▶ Supplied information
################

(* ================================================================== *)
(** ** The whole run *)
(* ================================================================== *)

Lemma truthy_false n : Py.truthy n = false <-> n = 0.
Proof.
  unfold Py.truthy. destruct (Z.eqb_spec n 0); cbn; split; congruence.
Qed.

Lemma truthy_positive n : 0 <= n -> Py.truthy n = (0 <? n).
Proof.
  intros H. unfold Py.truthy.
  destruct (Z.eqb_spec n 0), (Z.ltb_spec 0 n); cbn; try reflexivity; lia.
Qed.

Lemma status_exit_code h :
  0 <= errors h -> 0 <= warnings h -> status h = exit_code_of h.
Proof.
  intros He Hw. unfold status, exit_code_of.
  now rewrite !truthy_positive by assumption.
Qed.

(** With [--list-errors], [run] returns 0 and leaves no observation
    point: no plugin is instantiated or run. *)
Lemma run_list_errors setup cli w :
  list_errors setup = true ->
  exists w', run setup cli w = (Normal 0, w') /\ events w' = events w.
Proof.
  intros Hl. unfold run. rewrite Hl.
  assert (Hreg : forall ps w0, exists w1,
             for_each ps (fun plugin => RegisterErrors (Errors plugin)) w0
               = (Normal tt, w1) /\ events w1 = events w0).
  { induction ps as [|p ps IH]; intros w0.
    - now exists w0.
    - cbn [for_each]. unfold bind. rewrite RegisterErrors_spec.
      destruct (IH (with_errortypes
                      (register_all (errortypes (handler w0)) (Errors p)) w0))
        as (w1 & H1 & H2).
      exists w1. now rewrite H1. }
  assert (Hpr : forall (items : list (string * Handler)) w0, exists w1,
             for_each items (fun item =>
               print (Py.ljust 35 (fst item) ++ " " ++
                      Py.ljust 35 (Handler_name (snd item)))) w0
               = (Normal tt, w1) /\ events w1 = events w0).
  { induction items as [|it items IH]; intros w0.
    - now exists w0.
    - cbn [for_each]. unfold bind, print at 1.
      match goal with |- context [for_each items _ ?w2] =>
        destruct (IH w2) as (w1 & H1 & H2) end.
      exists w1. now rewrite H1. }
  unfold bind at 1.
  destruct (Hreg (serverplugins cli ++ serverlessplugins cli) w) as (w1 & H1 & E1).
  rewrite H1. unfold bind at 1, print at 1. unfold bind at 1, get_handler.
  cbn [handler]. unfold bind.
  match goal with |- context [for_each (errortypes ?h) _ ?w2] =>
    destruct (Hpr (errortypes h) w2) as (w3 & H3 & E3) end.
  rewrite H3. exists w3. split; [reflexivity|].
  rewrite E3. cbn [events]. assumption.
Qed.

(** With no plugin at all, [run] returns 1. *)
Lemma run_no_plugins setup cli w :
  list_errors setup = false ->
  serverplugins cli = [] -> serverlessplugins cli = [] ->
  exists w', run setup cli w = (Normal 1, w') /\ events w' = events w.
Proof.
  intros Hl Hs Hn. unfold run. rewrite Hl, Hs, Hn. cbn [is_empty andb].
  eexists. split; reflexivity.
Qed.

(** The end of [run]: the report and the exit code. *)
Ltac run_report :=
  unfold bind, get_handler, print, ret, status;
  cbn [handler events stdout logged];
  repeat match goal with
         | |- context [Py.truthy ?n] => destruct (Py.truthy n)
         | |- context [verbose ?s] => destruct (verbose s)
         end;
  cbn [orb];
  eexists; repeat split.

(** An exception of the serverless phase leaves [run] as it is. *)
Lemma run_serverless_raises setup cli w e w1 :
  list_errors setup = false ->
  (is_empty (serverplugins cli) && is_empty (serverlessplugins cli))%bool = false ->
  run_serverless_plugins cli w = (Raised e, w1) ->
  run setup cli w = (Raised e, w1).
Proof.
  intros Hl Hne Hrun. unfold run. rewrite Hl, Hne.
  unfold bind at 1. rewrite Hrun. reflexivity.
Qed.

(** After a serverless phase that returned, [run] goes straight to
    the report when there is no server plugin or when an error was
    counted. *)
Lemma run_skips_server setup cli w w1 :
  list_errors setup = false ->
  (is_empty (serverplugins cli) && is_empty (serverlessplugins cli))%bool = false ->
  run_serverless_plugins cli w = (Normal tt, w1) ->
  serverplugins cli = [] \/ errors (handler w1) <> 0 ->
  exists w',
    run setup cli w = (Normal (status (handler w1)), w') /\
    handler w' = handler w1 /\
    events w' = events w1.
Proof.
  intros Hl Hne Hrun Hskip. unfold run. rewrite Hl, Hne.
  unfold bind at 1. rewrite Hrun. unfold bind at 1.
  destruct Hskip as [Hs|He].
  - rewrite Hs. cbn [is_empty]. unfold ret at 1. run_report.
  - destruct (is_empty (serverplugins cli)).
    + unfold ret at 1. run_report.
    + unfold bind at 1, get_handler at 1.
      destruct (Py.truthy (errors (handler w1))) eqn:T.
      * run_report.
      * apply truthy_false in T. contradiction.
Qed.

################

▶ Task statement
In the listing above, find the line with "rewrite H1. unfold" and the line with "- destruct (is_empty (serverplugins cli))."; output exactly those lines and all lines between them.

▶ Exercise solution
  rewrite H1. unfold bind at 1, print at 1. unfold bind at 1, get_handler.
  cbn [handler]. unfold bind.
  match goal with |- context [for_each (errortypes ?h) _ ?w2] =>
    destruct (Hpr (errortypes h) w2) as (w3 & H3 & E3) end.
  rewrite H3. exists w3. split; [reflexivity|].
  rewrite E3. cbn [events]. assumption.
Qed.

(** With no plugin at all, [run] returns 1. *)
Lemma run_no_plugins setup cli w :
  list_errors setup = false ->
  serverplugins cli = [] -> serverlessplugins cli = [] ->
  exists w', run setup cli w = (Normal 1, w') /\ events w' = events w.
Proof.
  intros Hl Hs Hn. unfold run. rewrite Hl, Hs, Hn. cbn [is_empty andb].
  eexists. split; reflexivity.
Qed.

(** The end of [run]: the report and the exit code. *)
Ltac run_report :=
  unfold bind, get_handler, print, ret, status;
  cbn [handler events stdout logged];
  repeat match goal with
         | |- context [Py.truthy ?n] => destruct (Py.truthy n)
         | |- context [verbose ?s] => destruct (verbose s)
         end;
  cbn [orb];
  eexists; repeat split.

(** An exception of the serverless phase leaves [run] as it is. *)
Lemma run_serverless_raises setup cli w e w1 :
  list_errors setup = false ->
  (is_empty (serverplugins cli) && is_empty (serverlessplugins cli))%bool = false ->
  run_serverless_plugins cli w = (Raised e, w1) ->
  run setup cli w = (Raised e, w1).
Proof.
  intros Hl Hne Hrun. unfold run. rewrite Hl, Hne.
  unfold bind at 1. rewrite Hrun. reflexivity.
Qed.

(** After a serverless phase that returned, [run] goes straight to
    the report when there is no server plugin or when an error was
    counted. *)
Lemma run_skips_server setup cli w w1 :
  list_errors setup = false ->
  (is_empty (serverplugins cli) && is_empty (serverlessplugins cli))%bool = false ->
  run_serverless_plugins cli w = (Normal tt, w1) ->
  serverplugins cli = [] \/ errors (handler w1) <> 0 ->
  exists w',
    run setup cli w = (Normal (status (handler w1)), w') /\
    handler w' = handler w1 /\
    events w' = events w1.
Proof.
  intros Hl Hne Hrun Hskip. unfold run. rewrite Hl, Hne.
  unfold bind at 1. rewrite Hrun. unfold bind at 1.
  destruct Hskip as [Hs|He].
  - rewrite Hs. cbn [is_empty]. unfold ret at 1. run_report.
  - destruct (is_empty (serverplugins cli)).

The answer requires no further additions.